» **RECORDS TO USE**
(* ===== verification/SubscriptionSpec.v ===== *)
(** * What subscribers rely on

    Functional properties of the subscription engine
    ([src/services/subscription.c]) and of the revised intervals
    ([src/core/service_dispatch.c]): creation, the outcomes of publishing,
    retransmission until acknowledgement, keep-alive messages. *)

From Stdlib Require Import SpecFloat.
From stdpp Require Import gmap.
From S2P Require Export SubscriptionSystem.

(** ** Intervals *)

(** The integral part of a Duration, rounded down; [None] for an infinity or
    NaN. *)
Definition duration_floor (bits : Z) : option Z :=
  match sf_of_double bits with
  | S754_zero _ => Some 0
  | S754_finite s m x =>
      let v := cond_Zopp s (Zpos m) in Some (if 0 <=? x then v * 2 ^ x else v / 2 ^ (- x))
  | _ => None
  end.

(** The interval a request is entitled to: the Duration in whole milliseconds,
    at least 50 and at most 60000. *)
Definition revised_interval (bits : Z) : Z :=
  match duration_floor bits with
  | Some d => Z.max MU_MIN_PUBLISHING_INTERVAL_MS (Z.min MU_MAX_PUBLISHING_INTERVAL_MS d)
  | None => if Z.testbit bits 63 then MU_MIN_PUBLISHING_INTERVAL_MS else MU_MAX_PUBLISHING_INTERVAL_MS
  end.

(** The fields of a bit pattern. *)
Lemma duration_fields bits : u64_range bits →
  let f := bits mod 2 ^ 52 in let e := (bits / 2 ^ 52) mod 2 ^ 11 in
  bits = (if Z.testbit bits 63 then 2 ^ 63 else 0) + e * 2 ^ 52 + f ∧ 0 ≤ f < 2 ^ 52 ∧ 0 ≤ e < 2 ^ 11 ∧
  Z.land bits (2 ^ 52 - 1) = f ∧ Z.land (Z.shiftr bits 52) (2 ^ 11 - 1) = e.
Proof.
  intros Hb f e; split_and!; try (unfold f, e; apply Z.mod_pos_bound; lia).
  - assert (Hs : Z.testbit bits 63 = (bits / 2 ^ 63 =? 1)).
    { rewrite Z.testbit_eqb by lia; f_equal; apply Z.mod_small; split; [apply Z.div_pos; ranges; lia|].
      apply Z.div_lt_upper_bound; ranges; lia. }
    rewrite Hs; pose proof (Z.div_mod bits (2 ^ 52) ltac:(lia)) as H1; fold f in H1.
    pose proof (Z.div_mod (bits / 2 ^ 52) (2 ^ 11) ltac:(lia)) as H2; fold e in H2.
    rewrite Z.div_div in H2 by lia; change (2 ^ 52 * 2 ^ 11) with (2 ^ 63) in H2.
    assert (0 ≤ bits / 2 ^ 63 < 2) by (split; [apply Z.div_pos; ranges; lia|apply Z.div_lt_upper_bound; ranges; lia]).
    destruct (Z.eqb_spec (bits / 2 ^ 63) 1); lia.
  - change (2 ^ 52 - 1) with (Z.ones 52); by rewrite Z.land_ones by lia.
  - change (2 ^ 11 - 1) with (Z.ones 11); rewrite Z.land_ones, Z.shiftr_div_pow2 by lia; done.
Qed.

Lemma sign_of_bits bits : negb (Z.land bits MU_DOUBLE_SIGN_BIT =? 0) = Z.testbit bits 63.
Proof.
  change MU_DOUBLE_SIGN_BIT with (2 ^ 63).
  assert (Hbit : Z.testbit (Z.land bits (2 ^ 63)) 63 = Z.testbit bits 63).
  { by rewrite Z.land_spec, Z.pow2_bits_true, andb_true_r by lia. }
  destruct (Z.eqb_spec (Z.land bits (2 ^ 63)) 0) as [E|E]; cbn [negb]; [by rewrite <- Hbit, E|].
  symmetry; apply not_false_iff_true; intros Hs; apply E, Z.bits_inj'; intros n Hn.
  rewrite Z.land_spec, Z.pow2_bits_eqb, Z.bits_0 by lia.
  destruct (Z.eqb_spec 63 n) as [<-|]; [by rewrite Hs|apply andb_false_r].
Qed.

(** The floor of a double by the fields of its bit pattern. *)
Lemma duration_floor_fields bits : u64_range bits →
  let f := bits mod 2 ^ 52 in let e := (bits / 2 ^ 52) mod 2 ^ 11 in
  duration_floor bits =
    (let sign v := cond_Zopp (Z.testbit bits 63) v in
     if e =? 2047 then None
     else if e =? 0 then Some (sign f / 2 ^ 1074)
     else Some (if 1075 <=? e then sign (f + 2 ^ 52) * 2 ^ (e - 1075) else sign (f + 2 ^ 52) / 2 ^ (1075 - e))).
Proof.
  intros Hb f e; destruct (duration_fields bits Hb) as (_ & Hf & He & Ef & Ee); fold f in Hf, Ef; fold e in He, Ee.
  unfold duration_floor, sf_of_double, sf_of_bits; rewrite Ef, Ee.
  change (f_emin 52 11) with (-1074); change (52 + 11) with 63; change (2 ^ 11 - 1) with 2047; cbv zeta.
  destruct (Z.eqb_spec e 2047) as [->|He']; [by destruct (f =? 0)|].
  destruct (Z.eqb_spec e 0) as [->|He0].
  - destruct f as [|p|p] eqn:E; [|done|lia]. by destruct (Z.testbit bits 63).
  - destruct (f + 2 ^ 52) as [|p|p] eqn:E; [lia| |lia].
    replace (e + -1074 - 1) with (e - 1075) by lia; replace (- (e - 1075)) with (1075 - e) by lia.
    by replace (0 <=? e - 1075) with (1075 <=? e) by (destruct (Z.leb_spec 1075 e), (Z.leb_spec 0 (e - 1075)); lia).
Qed.

(** The integral part of a Duration in the range that is honoured. *)
Lemma mantissa_shift bits : u64_range bits → Z.testbit bits 63 = false →
  MU_PUBLISHING_INTERVAL_MIN_BITS ≤ bits ≤ MU_PUBLISHING_INTERVAL_MAX_BITS →
  let f := bits mod 2 ^ 52 in let e := (bits / 2 ^ 52) mod 2 ^ 11 in
  1028 ≤ e ≤ 1038 ∧ publishing_interval_bits_to_ms bits = to_u32 ((f + 2 ^ 52) / 2 ^ (1075 - e)).
Proof.
  intros Hb Hs Hr f e; destruct (duration_fields bits Hb) as (Eb & Hf & He & Ef & Ee); fold f in Eb, Hf, Ef; fold e in Eb, He, Ee.
  unfold MU_PUBLISHING_INTERVAL_MIN_BITS, MU_PUBLISHING_INTERVAL_MAX_BITS in Hr; rewrite Hs in Eb.
  assert (1028 ≤ e ≤ 1038) by lia; split; [done|].
  unfold publishing_interval_bits_to_ms, MU_PUBLISHING_INTERVAL_MIN_BITS, MU_PUBLISHING_INTERVAL_MAX_BITS.
  rewrite sign_of_bits, Hs, (proj2 (Z.ltb_ge _ _)), (proj2 (Z.ltb_ge _ _)) by lia; cbn [orb].
  change 0x7FF with (2 ^ 11 - 1); change 0x000FFFFFFFFFFFFF with (2 ^ 52 - 1); rewrite Ef, Ee; cbv zeta.
  rewrite (to_unsigned_id 32 e), (to_unsigned_id 32 (e - 1023)) by (ranges; lia).
  rewrite (proj2 (Z.leb_gt _ _)) by lia; do 2 f_equal.
  rewrite Z.shiftr_div_pow2, Z.shiftl_1_l by lia; f_equal; [|f_equal; lia].
  rewrite Z.lor_comm, <- Z.add_lor_land; cut (Z.land f (2 ^ 52) = 0); [lia|].
  apply Z.bits_inj'; intros n Hn; rewrite Z.land_spec, Z.pow2_bits_eqb, Z.bits_0 by lia.
  destruct (Z.eqb_spec 52 n) as [<-|]; [|apply andb_false_r].
  rewrite andb_true_r; apply Z.bits_above_log2; [lia|].
  destruct (Z.eq_dec f 0) as [->|]; [done|]; apply Z.log2_lt_pow2; lia.
Qed.

(** A Duration in the range has an integral part between 50 and 60000. *)
Lemma duration_scale m k lo hi : 0 ≤ k → lo * 2 ^ k ≤ m < (hi + 1) * 2 ^ k → lo ≤ m / 2 ^ k ≤ hi.
Proof.
  intros Hk Hm; assert (0 < 2 ^ k) by lia; split; [apply Z.div_le_lower_bound; lia|].
  apply Z.lt_succ_r, Z.div_lt_upper_bound; lia.
Qed.

Lemma revised_negative bits : u64_range bits → Z.testbit bits 63 = true → revised_interval bits = 50.
Proof.
  intros Hb Hs; unfold revised_interval; pose proof (duration_floor_fields bits Hb) as ->; cbv zeta; rewrite Hs.
  destruct (duration_fields bits Hb) as (_ & Hf & He & _).
  set (f := bits mod 2 ^ 52) in *; set (e := (bits / 2 ^ 52) mod 2 ^ 11) in *.
  assert (Hdiv : ∀ m k, 0 ≤ m → 0 ≤ k → - m / 2 ^ k ≤ 0) by (intros m k ? ?; apply Z.div_le_upper_bound; [|nia]; lia).
  unfold MU_MIN_PUBLISHING_INTERVAL_MS, MU_MAX_PUBLISHING_INTERVAL_MS; cbn [cond_Zopp].
  repeat split_if; try done; apply Z.max_l.
  - specialize (Hdiv f 1074); lia.
  - pose proof (Z.pow_nonneg 2 (e - 1075)); nia.
  - specialize (Hdiv (f + 2 ^ 52) (1075 - e)); lia.
Qed.

Lemma revised_small bits : u64_range bits → Z.testbit bits 63 = false → bits < MU_PUBLISHING_INTERVAL_MIN_BITS →
  revised_interval bits = 50.
Proof.
  intros Hb Hs Hlo; unfold revised_interval; pose proof (duration_floor_fields bits Hb) as ->; cbv zeta; rewrite Hs.
  destruct (duration_fields bits Hb) as (Eb & Hf & He & _); rewrite Hs in Eb.
  set (f := bits mod 2 ^ 52) in *; set (e := (bits / 2 ^ 52) mod 2 ^ 11) in *.
  unfold MU_PUBLISHING_INTERVAL_MIN_BITS, MU_MIN_PUBLISHING_INTERVAL_MS, MU_MAX_PUBLISHING_INTERVAL_MS in *; cbn [cond_Zopp].
  repeat split_if; bool_hyps; try lia; apply Z.max_l.
  - rewrite Z.div_small; [lia|]; assert (2 ^ 52 < 2 ^ 1074) by (by apply Z.pow_lt_mono_r); lia.
  - assert (Hk : 1075 - e = 47 ∨ 2 ^ 48 ≤ 2 ^ (1075 - e)).
    { destruct (Z.eq_dec (1075 - e) 47); [by left|right; apply Z.pow_le_mono_r; [done|]; lia]. }
    assert (0 ≤ (f + 2 ^ 52) / 2 ^ (1075 - e) ≤ 49); [|lia].
    apply duration_scale; [lia|]; destruct Hk as [Hk|Hk]; [rewrite Hk|]; lia.
Qed.

Lemma revised_large bits : u64_range bits → Z.testbit bits 63 = false → MU_PUBLISHING_INTERVAL_MAX_BITS < bits →
  revised_interval bits = 60000.
Proof.
  intros Hb Hs Hhi; unfold revised_interval; pose proof (duration_floor_fields bits Hb) as ->; cbv zeta; rewrite Hs.
  destruct (duration_fields bits Hb) as (Eb & Hf & He & _); rewrite Hs in Eb.
  set (f := bits mod 2 ^ 52) in *; set (e := (bits / 2 ^ 52) mod 2 ^ 11) in *.
  unfold MU_PUBLISHING_INTERVAL_MAX_BITS, MU_MIN_PUBLISHING_INTERVAL_MS, MU_MAX_PUBLISHING_INTERVAL_MS in *; cbn [cond_Zopp].
  repeat split_if; bool_hyps; [done|exfalso; lia| |].
  - assert (0 < 2 ^ (e - 1075)) by (apply Z.pow_pos_nonneg; lia); nia.
  - assert (Hk : 1075 - e = 37 ∨ 2 ^ (1075 - e) ≤ 2 ^ 36).
    { destruct (Z.eq_dec (1075 - e) 37); [by left|right; apply Z.pow_le_mono_r; lia]. }
    assert (60000 ≤ (f + 2 ^ 52) / 2 ^ (1075 - e)); [|lia].
    apply Z.div_le_lower_bound; [lia|destruct Hk as [Hk|Hk]; [rewrite Hk|]; lia].
Qed.

Lemma interval_revised bits : u64_range bits → publishing_interval_bits_to_ms bits = revised_interval bits.
Proof.
  intros Hb; destruct (Z.testbit bits 63) eqn:Hs.
  { by rewrite revised_negative by done; unfold publishing_interval_bits_to_ms; rewrite sign_of_bits, Hs. }
  destruct (Z.lt_ge_cases bits MU_PUBLISHING_INTERVAL_MIN_BITS) as [Hlo|Hlo].
  { rewrite revised_small by done; unfold publishing_interval_bits_to_ms.
    by rewrite (proj2 (Z.ltb_lt _ _)), orb_true_r. }
  destruct (Z.lt_ge_cases MU_PUBLISHING_INTERVAL_MAX_BITS bits) as [Hhi|Hhi].
  { rewrite revised_large by done; unfold publishing_interval_bits_to_ms.
    by rewrite sign_of_bits, Hs, (proj2 (Z.ltb_ge _ _)), (proj2 (Z.ltb_lt _ _)). }
  destruct (mantissa_shift bits Hb Hs (conj Hlo Hhi)) as [He ->]; unfold revised_interval.
  pose proof (duration_floor_fields bits Hb) as ->; cbv zeta; rewrite Hs.
  destruct (duration_fields bits Hb) as (Eb & Hf & _); rewrite Hs in Eb.
  set (f := bits mod 2 ^ 52) in *; set (e := (bits / 2 ^ 52) mod 2 ^ 11) in *; cbn [cond_Zopp].
  unfold MU_PUBLISHING_INTERVAL_MIN_BITS, MU_PUBLISHING_INTERVAL_MAX_BITS in *.
  assert (Hd : 50 ≤ (f + 2 ^ 52) / 2 ^ (1075 - e) ≤ 60000).
  { apply duration_scale; [lia|].
    assert (Hk : 2 ^ (1075 - e) ≤ 2 ^ 46 ∨ e = 1028 ∧ 2 ^ (1075 - e) = 2 ^ 47) by
      (destruct (Z.eq_dec e 1028) as [->|]; [by right|left; apply Z.pow_le_mono_r; lia]).
    assert (Hk' : 2 ^ 38 ≤ 2 ^ (1075 - e) ∨ e = 1038 ∧ 2 ^ (1075 - e) = 2 ^ 37) by
      (destruct (Z.eq_dec e 1038) as [->|]; [by right|left; apply Z.pow_le_mono_r; lia]).
    lia. }
  rewrite to_unsigned_id by (split; [lia|]; apply Z.le_lt_trans with 60000; [lia|done]).
  rewrite (proj2 (Z.eqb_neq _ _)), (proj2 (Z.eqb_neq _ _)), (proj2 (Z.leb_gt _ _)) by lia.
  unfold MU_MIN_PUBLISHING_INTERVAL_MS, MU_MAX_PUBLISHING_INTERVAL_MS; lia.
Qed.

(** The double with these bits is the integer [n], exactly. *)
Definition double_is (bits n : Z) : Prop :=
  match sf_of_double bits with
  | S754_zero _ => n = 0
  | S754_finite s m x => x ≤ 0 ∧ cond_Zopp s (Zpos m) = n * 2 ^ (- x)
  | _ => False
  end.

Lemma leading_bit_log2 fuel value k : 0 < value < 2 ^ (Z.of_nat fuel + 1) → leading_bit fuel value k = k + Z.log2 value.
Proof.
  revert value k; induction fuel as [|fuel IH]; intros value k Hv; cbn [leading_bit].
  { change (2 ^ (Z.of_nat 0 + 1)) with 2 in Hv; replace value with 1 by lia; cbn; lia. }
  rewrite Z.shiftr_div_pow2 by lia; change (2 ^ 1) with 2; pose proof (Z.div_mod value 2 ltac:(lia)) as Hd;
    pose proof (Z.mod_pos_bound value 2 ltac:(lia)); destruct (Z.eqb_spec (value / 2) 0); cbn [negb].
  - assert (value = 1) as -> by (destruct Hv as [Hv _]; lia); cbn; lia.
  - rewrite IH by (replace (Z.of_nat (S fuel) + 1) with (1 + (Z.of_nat fuel + 1)) in Hv by lia;
                   rewrite Z.pow_add_r in Hv by lia; lia).
    rewrite <- Z.shiftr_div_pow2 with (n := 1), Z.log2_shiftr by lia.
    pose proof (Z.log2_le_mono 2 value); change (Z.log2 2) with 1 in *; lia.
Qed.

(** The bit pattern reported for an interval, by its fields. *)
Lemma ms_to_bits_fields ms : 0 < ms < 2 ^ 32 →
  publishing_interval_ms_to_bits ms =
    (Z.log2 ms + 1023) * 2 ^ 52 + (ms - 2 ^ Z.log2 ms) * 2 ^ (52 - Z.log2 ms) ∧
  0 ≤ Z.log2 ms < 32 ∧ 0 ≤ (ms - 2 ^ Z.log2 ms) * 2 ^ (52 - Z.log2 ms) < 2 ^ 52.
Proof.
  intros Hms; pose proof (Z.log2_spec ms ltac:(lia)) as Hl; rewrite Z.pow_succ_r in Hl by apply Z.log2_nonneg.
  assert (Hk : 0 ≤ Z.log2 ms < 32) by (split; [apply Z.log2_nonneg|apply Z.log2_lt_pow2; lia]).
  set (k := Z.log2 ms) in *; assert (Hf : 0 ≤ (ms - 2 ^ k) * 2 ^ (52 - k) < 2 ^ 52).
  { replace (2 ^ 52) with (2 ^ k * 2 ^ (52 - k)) by (rewrite <- Z.pow_add_r by lia; f_equal; lia).
    assert (0 < 2 ^ (52 - k)) by (apply Z.pow_pos_nonneg; lia); nia. }
  split; [|done]; unfold publishing_interval_ms_to_bits; rewrite leading_bit_log2 by (cbn; lia); rewrite Z.add_0_l; fold k; cbv zeta.
  rewrite Z.shiftl_1_l, (to_unsigned_id 64 (ms - _)), (Z.shiftl_mul_pow2 (ms - _)) by lia.
  rewrite (to_unsigned_id 64 (_ * _)), Z.lor_comm, to_unsigned_id by (rewrite ?Z.shiftl_mul_pow2; lia).
  rewrite lor_shiftl_add by lia; lia.
Qed.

» **TO DO**
In the entries above, copy each line that contains the string "left".

» **RESULT OF THE EXERCISE**
    { destruct (Z.eq_dec (1075 - e) 47); [by left|right; apply Z.pow_le_mono_r; [done|]; lia]. }
    { destruct (Z.eq_dec (1075 - e) 37); [by left|right; apply Z.pow_le_mono_r; lia]. }
      (destruct (Z.eq_dec e 1028) as [->|]; [by right|left; apply Z.pow_le_mono_r; lia]).
      (destruct (Z.eq_dec e 1038) as [->|]; [by right|left; apply Z.pow_le_mono_r; lia]).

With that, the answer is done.